### TASK BRIEF
Your answer is the lines below, exactly, from the one that contains "fill_length n g" through the one that contains "Definition fs_nextU32 (g", both included.

[Data records]
########

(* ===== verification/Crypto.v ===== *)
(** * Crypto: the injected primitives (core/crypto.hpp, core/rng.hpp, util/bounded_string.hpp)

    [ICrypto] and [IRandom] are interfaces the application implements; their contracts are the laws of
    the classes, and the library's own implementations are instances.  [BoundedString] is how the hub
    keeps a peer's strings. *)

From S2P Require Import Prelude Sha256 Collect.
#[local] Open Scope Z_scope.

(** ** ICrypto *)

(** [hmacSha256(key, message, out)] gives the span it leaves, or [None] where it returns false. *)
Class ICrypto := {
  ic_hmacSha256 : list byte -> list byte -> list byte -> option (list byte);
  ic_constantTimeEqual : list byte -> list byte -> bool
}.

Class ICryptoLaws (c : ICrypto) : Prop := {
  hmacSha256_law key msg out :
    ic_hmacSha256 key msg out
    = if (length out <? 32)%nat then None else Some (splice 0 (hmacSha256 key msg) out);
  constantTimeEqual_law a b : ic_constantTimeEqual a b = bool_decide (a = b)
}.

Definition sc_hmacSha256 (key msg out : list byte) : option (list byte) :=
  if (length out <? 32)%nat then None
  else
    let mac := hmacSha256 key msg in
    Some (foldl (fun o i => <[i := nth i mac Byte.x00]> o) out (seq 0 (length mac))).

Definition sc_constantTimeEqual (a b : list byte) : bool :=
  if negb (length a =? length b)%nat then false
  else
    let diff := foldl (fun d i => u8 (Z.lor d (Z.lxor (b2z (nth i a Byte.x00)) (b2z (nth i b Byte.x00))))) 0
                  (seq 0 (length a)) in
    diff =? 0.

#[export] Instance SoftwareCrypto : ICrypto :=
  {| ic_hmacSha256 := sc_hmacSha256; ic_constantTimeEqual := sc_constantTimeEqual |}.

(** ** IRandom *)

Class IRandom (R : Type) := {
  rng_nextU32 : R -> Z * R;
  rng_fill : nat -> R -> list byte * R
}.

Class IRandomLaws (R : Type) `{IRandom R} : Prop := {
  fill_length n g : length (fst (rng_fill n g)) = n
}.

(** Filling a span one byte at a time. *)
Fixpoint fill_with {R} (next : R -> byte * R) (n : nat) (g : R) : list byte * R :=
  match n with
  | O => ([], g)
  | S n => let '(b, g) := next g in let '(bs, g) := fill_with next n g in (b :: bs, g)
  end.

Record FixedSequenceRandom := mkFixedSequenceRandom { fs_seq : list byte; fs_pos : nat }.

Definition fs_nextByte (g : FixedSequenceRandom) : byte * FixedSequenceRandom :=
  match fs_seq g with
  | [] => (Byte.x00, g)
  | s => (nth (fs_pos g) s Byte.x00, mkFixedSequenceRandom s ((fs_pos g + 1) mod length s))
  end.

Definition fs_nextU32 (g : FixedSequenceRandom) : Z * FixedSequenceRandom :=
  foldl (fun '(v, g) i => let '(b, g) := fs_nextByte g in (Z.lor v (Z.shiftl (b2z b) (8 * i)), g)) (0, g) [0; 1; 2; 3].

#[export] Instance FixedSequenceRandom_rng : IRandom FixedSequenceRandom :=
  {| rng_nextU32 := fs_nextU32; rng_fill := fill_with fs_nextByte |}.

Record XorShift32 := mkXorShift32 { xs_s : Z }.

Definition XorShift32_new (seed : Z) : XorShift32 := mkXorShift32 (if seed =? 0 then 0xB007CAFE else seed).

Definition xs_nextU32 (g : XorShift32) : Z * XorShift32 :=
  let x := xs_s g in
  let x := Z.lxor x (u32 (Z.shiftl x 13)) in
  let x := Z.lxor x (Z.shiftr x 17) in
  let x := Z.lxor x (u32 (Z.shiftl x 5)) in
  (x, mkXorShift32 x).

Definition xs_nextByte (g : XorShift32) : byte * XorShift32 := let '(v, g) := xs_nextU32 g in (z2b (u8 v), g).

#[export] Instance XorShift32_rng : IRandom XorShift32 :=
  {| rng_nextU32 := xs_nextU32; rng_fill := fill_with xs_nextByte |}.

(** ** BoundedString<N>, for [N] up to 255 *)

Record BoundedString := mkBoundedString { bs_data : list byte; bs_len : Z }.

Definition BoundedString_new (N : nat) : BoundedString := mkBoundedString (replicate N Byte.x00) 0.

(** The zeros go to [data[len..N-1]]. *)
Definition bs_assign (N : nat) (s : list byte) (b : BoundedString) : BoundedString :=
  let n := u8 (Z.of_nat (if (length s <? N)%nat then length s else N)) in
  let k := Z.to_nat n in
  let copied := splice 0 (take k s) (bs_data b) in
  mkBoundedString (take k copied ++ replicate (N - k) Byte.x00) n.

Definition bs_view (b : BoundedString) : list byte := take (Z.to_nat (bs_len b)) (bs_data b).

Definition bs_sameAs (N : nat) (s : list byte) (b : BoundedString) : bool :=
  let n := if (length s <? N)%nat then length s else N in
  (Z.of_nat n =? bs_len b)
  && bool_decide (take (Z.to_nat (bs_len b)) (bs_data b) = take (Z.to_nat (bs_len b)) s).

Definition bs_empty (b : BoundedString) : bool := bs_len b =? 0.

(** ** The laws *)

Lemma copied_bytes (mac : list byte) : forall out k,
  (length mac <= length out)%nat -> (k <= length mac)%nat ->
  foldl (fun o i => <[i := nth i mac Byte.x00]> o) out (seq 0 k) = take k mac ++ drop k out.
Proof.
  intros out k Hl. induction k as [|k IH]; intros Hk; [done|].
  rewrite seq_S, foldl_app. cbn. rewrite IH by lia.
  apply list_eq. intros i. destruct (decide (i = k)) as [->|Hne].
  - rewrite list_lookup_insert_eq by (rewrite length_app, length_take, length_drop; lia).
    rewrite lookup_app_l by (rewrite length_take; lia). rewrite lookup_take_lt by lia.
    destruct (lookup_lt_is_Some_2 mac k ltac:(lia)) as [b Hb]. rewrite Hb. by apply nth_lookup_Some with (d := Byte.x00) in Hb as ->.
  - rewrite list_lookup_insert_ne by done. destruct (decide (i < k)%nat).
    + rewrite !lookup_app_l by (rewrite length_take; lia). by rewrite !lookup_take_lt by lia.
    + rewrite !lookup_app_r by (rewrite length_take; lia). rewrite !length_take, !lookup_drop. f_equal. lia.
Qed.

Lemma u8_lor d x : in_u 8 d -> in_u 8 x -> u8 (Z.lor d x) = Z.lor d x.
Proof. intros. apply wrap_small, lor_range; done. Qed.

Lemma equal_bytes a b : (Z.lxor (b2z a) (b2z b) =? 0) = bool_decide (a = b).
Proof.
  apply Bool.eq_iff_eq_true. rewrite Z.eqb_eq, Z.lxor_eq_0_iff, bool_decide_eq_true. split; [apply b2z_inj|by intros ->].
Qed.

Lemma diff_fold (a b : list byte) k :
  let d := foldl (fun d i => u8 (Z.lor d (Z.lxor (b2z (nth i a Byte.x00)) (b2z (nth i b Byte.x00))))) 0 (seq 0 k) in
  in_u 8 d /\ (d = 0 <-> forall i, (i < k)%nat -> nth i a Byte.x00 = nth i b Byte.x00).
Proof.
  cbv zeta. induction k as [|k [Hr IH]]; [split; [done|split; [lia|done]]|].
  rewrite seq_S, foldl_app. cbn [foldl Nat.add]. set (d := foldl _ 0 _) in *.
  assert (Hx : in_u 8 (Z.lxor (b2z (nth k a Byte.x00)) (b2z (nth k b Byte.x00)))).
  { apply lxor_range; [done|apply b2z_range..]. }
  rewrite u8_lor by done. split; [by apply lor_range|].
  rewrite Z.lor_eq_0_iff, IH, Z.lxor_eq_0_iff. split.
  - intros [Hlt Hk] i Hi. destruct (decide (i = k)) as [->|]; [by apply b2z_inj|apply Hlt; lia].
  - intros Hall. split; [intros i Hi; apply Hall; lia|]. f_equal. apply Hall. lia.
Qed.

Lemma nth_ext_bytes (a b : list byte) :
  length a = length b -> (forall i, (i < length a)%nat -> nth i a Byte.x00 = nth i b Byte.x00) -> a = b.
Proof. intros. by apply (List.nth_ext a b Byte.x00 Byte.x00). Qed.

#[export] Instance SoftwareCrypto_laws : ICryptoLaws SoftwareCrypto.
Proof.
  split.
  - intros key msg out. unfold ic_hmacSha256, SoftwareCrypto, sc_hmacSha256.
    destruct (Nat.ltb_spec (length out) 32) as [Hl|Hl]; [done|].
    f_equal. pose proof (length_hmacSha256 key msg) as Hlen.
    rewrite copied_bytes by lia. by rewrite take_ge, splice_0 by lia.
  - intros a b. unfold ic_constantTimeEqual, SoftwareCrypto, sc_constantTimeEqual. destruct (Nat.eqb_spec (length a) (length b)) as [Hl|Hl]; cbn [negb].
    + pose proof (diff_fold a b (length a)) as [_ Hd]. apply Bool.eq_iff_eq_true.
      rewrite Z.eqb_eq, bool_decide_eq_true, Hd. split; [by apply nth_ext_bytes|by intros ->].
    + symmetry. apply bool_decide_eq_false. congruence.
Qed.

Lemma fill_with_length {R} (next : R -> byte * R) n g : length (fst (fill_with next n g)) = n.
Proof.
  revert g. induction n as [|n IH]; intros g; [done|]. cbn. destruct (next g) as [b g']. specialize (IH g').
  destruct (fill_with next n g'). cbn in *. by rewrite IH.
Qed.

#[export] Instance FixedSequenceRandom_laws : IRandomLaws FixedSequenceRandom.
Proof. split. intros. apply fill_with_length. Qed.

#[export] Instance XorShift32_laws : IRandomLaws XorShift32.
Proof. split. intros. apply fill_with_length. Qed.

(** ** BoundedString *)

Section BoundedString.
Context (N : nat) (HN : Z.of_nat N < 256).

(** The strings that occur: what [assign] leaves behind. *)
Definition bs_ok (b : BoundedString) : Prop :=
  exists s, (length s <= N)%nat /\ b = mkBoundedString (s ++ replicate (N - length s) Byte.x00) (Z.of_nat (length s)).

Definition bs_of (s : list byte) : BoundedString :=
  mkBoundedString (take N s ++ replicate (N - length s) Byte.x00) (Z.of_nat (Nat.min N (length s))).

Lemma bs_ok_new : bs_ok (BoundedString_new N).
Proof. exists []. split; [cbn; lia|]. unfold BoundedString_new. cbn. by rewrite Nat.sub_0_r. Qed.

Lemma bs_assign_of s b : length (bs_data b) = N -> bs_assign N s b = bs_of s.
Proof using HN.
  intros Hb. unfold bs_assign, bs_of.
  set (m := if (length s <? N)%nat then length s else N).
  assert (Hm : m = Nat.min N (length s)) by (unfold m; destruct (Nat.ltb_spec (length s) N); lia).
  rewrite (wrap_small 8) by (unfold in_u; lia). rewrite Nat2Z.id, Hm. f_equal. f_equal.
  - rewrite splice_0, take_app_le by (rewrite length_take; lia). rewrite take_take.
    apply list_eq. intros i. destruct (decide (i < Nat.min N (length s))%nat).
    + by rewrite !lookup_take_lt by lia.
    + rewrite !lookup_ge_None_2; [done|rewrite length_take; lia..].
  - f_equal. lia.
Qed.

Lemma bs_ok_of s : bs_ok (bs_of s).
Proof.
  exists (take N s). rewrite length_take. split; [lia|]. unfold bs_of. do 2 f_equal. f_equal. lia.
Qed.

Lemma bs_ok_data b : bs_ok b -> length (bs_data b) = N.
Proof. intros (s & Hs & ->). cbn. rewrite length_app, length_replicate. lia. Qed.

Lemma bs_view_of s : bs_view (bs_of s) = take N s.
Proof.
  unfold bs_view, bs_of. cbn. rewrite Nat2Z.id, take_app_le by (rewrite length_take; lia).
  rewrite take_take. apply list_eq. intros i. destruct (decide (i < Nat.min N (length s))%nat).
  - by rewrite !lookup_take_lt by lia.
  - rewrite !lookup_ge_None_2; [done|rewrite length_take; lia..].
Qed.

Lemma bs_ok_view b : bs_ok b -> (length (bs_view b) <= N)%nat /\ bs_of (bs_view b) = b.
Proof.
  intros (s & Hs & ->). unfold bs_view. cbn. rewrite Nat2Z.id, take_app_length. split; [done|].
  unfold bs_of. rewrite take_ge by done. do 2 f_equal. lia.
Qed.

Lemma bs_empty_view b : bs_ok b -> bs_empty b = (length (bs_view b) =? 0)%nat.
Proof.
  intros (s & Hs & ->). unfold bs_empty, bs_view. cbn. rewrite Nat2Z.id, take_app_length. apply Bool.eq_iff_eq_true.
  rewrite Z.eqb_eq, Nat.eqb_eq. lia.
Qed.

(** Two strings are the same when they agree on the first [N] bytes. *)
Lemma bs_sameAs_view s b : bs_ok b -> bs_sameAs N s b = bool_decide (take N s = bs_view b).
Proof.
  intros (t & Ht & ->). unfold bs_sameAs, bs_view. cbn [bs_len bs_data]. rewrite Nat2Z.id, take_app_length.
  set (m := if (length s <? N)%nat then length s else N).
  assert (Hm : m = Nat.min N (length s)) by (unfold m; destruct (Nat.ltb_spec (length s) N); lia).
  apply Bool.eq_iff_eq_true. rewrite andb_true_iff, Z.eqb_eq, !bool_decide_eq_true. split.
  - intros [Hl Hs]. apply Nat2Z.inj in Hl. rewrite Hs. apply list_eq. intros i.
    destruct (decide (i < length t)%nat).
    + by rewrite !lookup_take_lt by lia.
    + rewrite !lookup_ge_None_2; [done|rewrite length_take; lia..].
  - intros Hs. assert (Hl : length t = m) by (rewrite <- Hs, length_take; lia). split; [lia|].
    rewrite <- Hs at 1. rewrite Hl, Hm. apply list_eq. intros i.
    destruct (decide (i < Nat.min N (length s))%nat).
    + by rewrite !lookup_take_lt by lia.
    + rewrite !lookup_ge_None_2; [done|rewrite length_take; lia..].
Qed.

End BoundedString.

########

### ANSWER BOX
  fill_length n g : length (fst (rng_fill n g)) = n
}.

(** Filling a span one byte at a time. *)
Fixpoint fill_with {R} (next : R -> byte * R) (n : nat) (g : R) : list byte * R :=
  match n with
  | O => ([], g)
  | S n => let '(b, g) := next g in let '(bs, g) := fill_with next n g in (b :: bs, g)
  end.

Record FixedSequenceRandom := mkFixedSequenceRandom { fs_seq : list byte; fs_pos : nat }.

Definition fs_nextByte (g : FixedSequenceRandom) : byte * FixedSequenceRandom :=
  match fs_seq g with
  | [] => (Byte.x00, g)
  | s => (nth (fs_pos g) s Byte.x00, mkFixedSequenceRandom s ((fs_pos g + 1) mod length s))
  end.

Definition fs_nextU32 (g : FixedSequenceRandom) : Z * FixedSequenceRandom :=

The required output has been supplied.